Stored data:
Content starts
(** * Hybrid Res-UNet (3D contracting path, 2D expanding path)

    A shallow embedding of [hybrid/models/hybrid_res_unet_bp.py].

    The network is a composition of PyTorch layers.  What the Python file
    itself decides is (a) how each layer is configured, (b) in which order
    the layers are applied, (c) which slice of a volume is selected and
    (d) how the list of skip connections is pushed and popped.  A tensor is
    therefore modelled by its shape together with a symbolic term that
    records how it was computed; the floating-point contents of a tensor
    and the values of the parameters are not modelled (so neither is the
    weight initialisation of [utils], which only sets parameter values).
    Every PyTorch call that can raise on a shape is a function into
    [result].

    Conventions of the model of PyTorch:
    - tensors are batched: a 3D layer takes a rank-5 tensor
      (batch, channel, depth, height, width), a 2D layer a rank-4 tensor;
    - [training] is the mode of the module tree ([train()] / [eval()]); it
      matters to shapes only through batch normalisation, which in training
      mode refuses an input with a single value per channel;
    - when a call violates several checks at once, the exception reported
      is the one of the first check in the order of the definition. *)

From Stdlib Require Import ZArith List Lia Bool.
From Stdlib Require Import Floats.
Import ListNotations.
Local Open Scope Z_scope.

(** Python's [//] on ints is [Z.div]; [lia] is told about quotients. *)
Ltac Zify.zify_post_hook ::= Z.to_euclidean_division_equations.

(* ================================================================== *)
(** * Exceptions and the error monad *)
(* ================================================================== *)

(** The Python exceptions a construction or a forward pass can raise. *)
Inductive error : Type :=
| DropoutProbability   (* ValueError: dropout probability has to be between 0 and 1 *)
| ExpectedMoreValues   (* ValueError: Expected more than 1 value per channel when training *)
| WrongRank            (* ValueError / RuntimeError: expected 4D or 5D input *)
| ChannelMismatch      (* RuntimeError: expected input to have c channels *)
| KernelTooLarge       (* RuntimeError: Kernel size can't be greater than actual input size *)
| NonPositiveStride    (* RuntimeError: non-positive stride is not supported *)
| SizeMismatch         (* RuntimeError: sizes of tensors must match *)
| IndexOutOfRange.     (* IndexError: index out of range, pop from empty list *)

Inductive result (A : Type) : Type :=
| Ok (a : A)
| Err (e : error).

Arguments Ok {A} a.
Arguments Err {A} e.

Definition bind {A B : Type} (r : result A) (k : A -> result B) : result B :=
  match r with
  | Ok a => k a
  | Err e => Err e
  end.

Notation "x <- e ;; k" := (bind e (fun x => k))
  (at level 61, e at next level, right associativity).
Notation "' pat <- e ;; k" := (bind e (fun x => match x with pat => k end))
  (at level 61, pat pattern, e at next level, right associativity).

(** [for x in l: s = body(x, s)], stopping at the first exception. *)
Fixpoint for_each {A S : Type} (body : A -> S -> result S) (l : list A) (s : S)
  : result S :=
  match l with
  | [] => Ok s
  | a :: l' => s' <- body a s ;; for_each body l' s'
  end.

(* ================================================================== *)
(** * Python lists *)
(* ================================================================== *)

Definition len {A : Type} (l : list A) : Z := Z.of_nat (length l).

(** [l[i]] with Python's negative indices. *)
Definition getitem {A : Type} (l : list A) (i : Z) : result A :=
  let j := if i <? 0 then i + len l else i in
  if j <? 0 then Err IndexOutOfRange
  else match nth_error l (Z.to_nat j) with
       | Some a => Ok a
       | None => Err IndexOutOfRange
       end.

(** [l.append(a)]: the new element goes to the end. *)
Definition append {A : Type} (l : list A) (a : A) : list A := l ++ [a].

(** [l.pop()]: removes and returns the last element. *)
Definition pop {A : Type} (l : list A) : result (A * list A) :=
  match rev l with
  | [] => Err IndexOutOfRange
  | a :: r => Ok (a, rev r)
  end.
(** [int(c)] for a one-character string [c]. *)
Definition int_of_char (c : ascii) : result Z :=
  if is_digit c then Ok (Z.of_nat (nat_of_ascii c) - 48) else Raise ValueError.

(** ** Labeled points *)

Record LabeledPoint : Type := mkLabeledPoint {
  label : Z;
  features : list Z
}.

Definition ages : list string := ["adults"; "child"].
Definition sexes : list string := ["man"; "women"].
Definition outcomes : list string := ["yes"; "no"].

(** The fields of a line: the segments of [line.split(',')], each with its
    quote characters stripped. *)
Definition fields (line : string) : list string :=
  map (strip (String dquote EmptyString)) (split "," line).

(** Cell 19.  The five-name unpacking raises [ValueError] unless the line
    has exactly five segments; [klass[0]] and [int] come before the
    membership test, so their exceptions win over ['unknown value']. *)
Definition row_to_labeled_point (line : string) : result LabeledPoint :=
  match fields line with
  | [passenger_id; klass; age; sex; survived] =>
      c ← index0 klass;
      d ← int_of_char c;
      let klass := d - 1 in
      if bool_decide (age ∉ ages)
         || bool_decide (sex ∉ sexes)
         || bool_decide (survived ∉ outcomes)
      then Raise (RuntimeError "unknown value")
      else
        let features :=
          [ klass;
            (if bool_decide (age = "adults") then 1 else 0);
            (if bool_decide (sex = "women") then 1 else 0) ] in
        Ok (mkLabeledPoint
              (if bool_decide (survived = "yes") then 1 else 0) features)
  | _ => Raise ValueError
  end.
Content ends
### Problem description
Set down the data above once more so that nothing differs from the original.

### Output
(** * Hybrid Res-UNet (3D contracting path, 2D expanding path)

    A shallow embedding of [hybrid/models/hybrid_res_unet_bp.py].

    The network is a composition of PyTorch layers.  What the Python file
    itself decides is (a) how each layer is configured, (b) in which order
    the layers are applied, (c) which slice of a volume is selected and
    (d) how the list of skip connections is pushed and popped.  A tensor is
    therefore modelled by its shape together with a symbolic term that
    records how it was computed; the floating-point contents of a tensor
    and the values of the parameters are not modelled (so neither is the
    weight initialisation of [utils], which only sets parameter values).
    Every PyTorch call that can raise on a shape is a function into
    [result].

    Conventions of the model of PyTorch:
    - tensors are batched: a 3D layer takes a rank-5 tensor
      (batch, channel, depth, height, width), a 2D layer a rank-4 tensor;
    - [training] is the mode of the module tree ([train()] / [eval()]); it
      matters to shapes only through batch normalisation, which in training
      mode refuses an input with a single value per channel;
    - when a call violates several checks at once, the exception reported
      is the one of the first check in the order of the definition. *)

From Stdlib Require Import ZArith List Lia Bool.
From Stdlib Require Import Floats.
Import ListNotations.
Local Open Scope Z_scope.

(** Python's [//] on ints is [Z.div]; [lia] is told about quotients. *)
Ltac Zify.zify_post_hook ::= Z.to_euclidean_division_equations.

(* ================================================================== *)
(** * Exceptions and the error monad *)
(* ================================================================== *)

(** The Python exceptions a construction or a forward pass can raise. *)
Inductive error : Type :=
| DropoutProbability   (* ValueError: dropout probability has to be between 0 and 1 *)
| ExpectedMoreValues   (* ValueError: Expected more than 1 value per channel when training *)
| WrongRank            (* ValueError / RuntimeError: expected 4D or 5D input *)
| ChannelMismatch      (* RuntimeError: expected input to have c channels *)
| KernelTooLarge       (* RuntimeError: Kernel size can't be greater than actual input size *)
| NonPositiveStride    (* RuntimeError: non-positive stride is not supported *)
| SizeMismatch         (* RuntimeError: sizes of tensors must match *)
| IndexOutOfRange.     (* IndexError: index out of range, pop from empty list *)

Inductive result (A : Type) : Type :=
| Ok (a : A)
| Err (e : error).

Arguments Ok {A} a.
Arguments Err {A} e.

Definition bind {A B : Type} (r : result A) (k : A -> result B) : result B :=
  match r with
  | Ok a => k a
  | Err e => Err e
  end.

Notation "x <- e ;; k" := (bind e (fun x => k))
  (at level 61, e at next level, right associativity).
Notation "' pat <- e ;; k" := (bind e (fun x => match x with pat => k end))
  (at level 61, pat pattern, e at next level, right associativity).

(** [for x in l: s = body(x, s)], stopping at the first exception. *)
Fixpoint for_each {A S : Type} (body : A -> S -> result S) (l : list A) (s : S)
  : result S :=
  match l with
  | [] => Ok s
  | a :: l' => s' <- body a s ;; for_each body l' s'
  end.

(* ================================================================== *)
(** * Python lists *)
(* ================================================================== *)

Definition len {A : Type} (l : list A) : Z := Z.of_nat (length l).

(** [l[i]] with Python's negative indices. *)
Definition getitem {A : Type} (l : list A) (i : Z) : result A :=
  let j := if i <? 0 then i + len l else i in
  if j <? 0 then Err IndexOutOfRange
  else match nth_error l (Z.to_nat j) with
       | Some a => Ok a
       | None => Err IndexOutOfRange
       end.

(** [l.append(a)]: the new element goes to the end. *)
Definition append {A : Type} (l : list A) (a : A) : list A := l ++ [a].

(** [l.pop()]: removes and returns the last element. *)
Definition pop {A : Type} (l : list A) : result (A * list A) :=
  match rev l with
  | [] => Err IndexOutOfRange
  | a :: r => Ok (a, rev r)
  end.
(** [int(c)] for a one-character string [c]. *)
Definition int_of_char (c : ascii) : result Z :=
  if is_digit c then Ok (Z.of_nat (nat_of_ascii c) - 48) else Raise ValueError.

(** ** Labeled points *)

Record LabeledPoint : Type := mkLabeledPoint {
  label : Z;
  features : list Z
}.

Definition ages : list string := ["adults"; "child"].
Definition sexes : list string := ["man"; "women"].
Definition outcomes : list string := ["yes"; "no"].

(** The fields of a line: the segments of [line.split(',')], each with its
    quote characters stripped. *)
Definition fields (line : string) : list string :=
  map (strip (String dquote EmptyString)) (split "," line).

(** Cell 19.  The five-name unpacking raises [ValueError] unless the line
    has exactly five segments; [klass[0]] and [int] come before the
    membership test, so their exceptions win over ['unknown value']. *)
Definition row_to_labeled_point (line : string) : result LabeledPoint :=
  match fields line with
  | [passenger_id; klass; age; sex; survived] =>
      c ← index0 klass;
      d ← int_of_char c;
      let klass := d - 1 in
      if bool_decide (age ∉ ages)
         || bool_decide (sex ∉ sexes)
         || bool_decide (survived ∉ outcomes)
      then Raise (RuntimeError "unknown value")
      else
        let features :=
          [ klass;
            (if bool_decide (age = "adults") then 1 else 0);
            (if bool_decide (sex = "women") then 1 else 0) ] in
        Ok (mkLabeledPoint
              (if bool_decide (survived = "yes") then 1 else 0) features)
  | _ => Raise ValueError
  end.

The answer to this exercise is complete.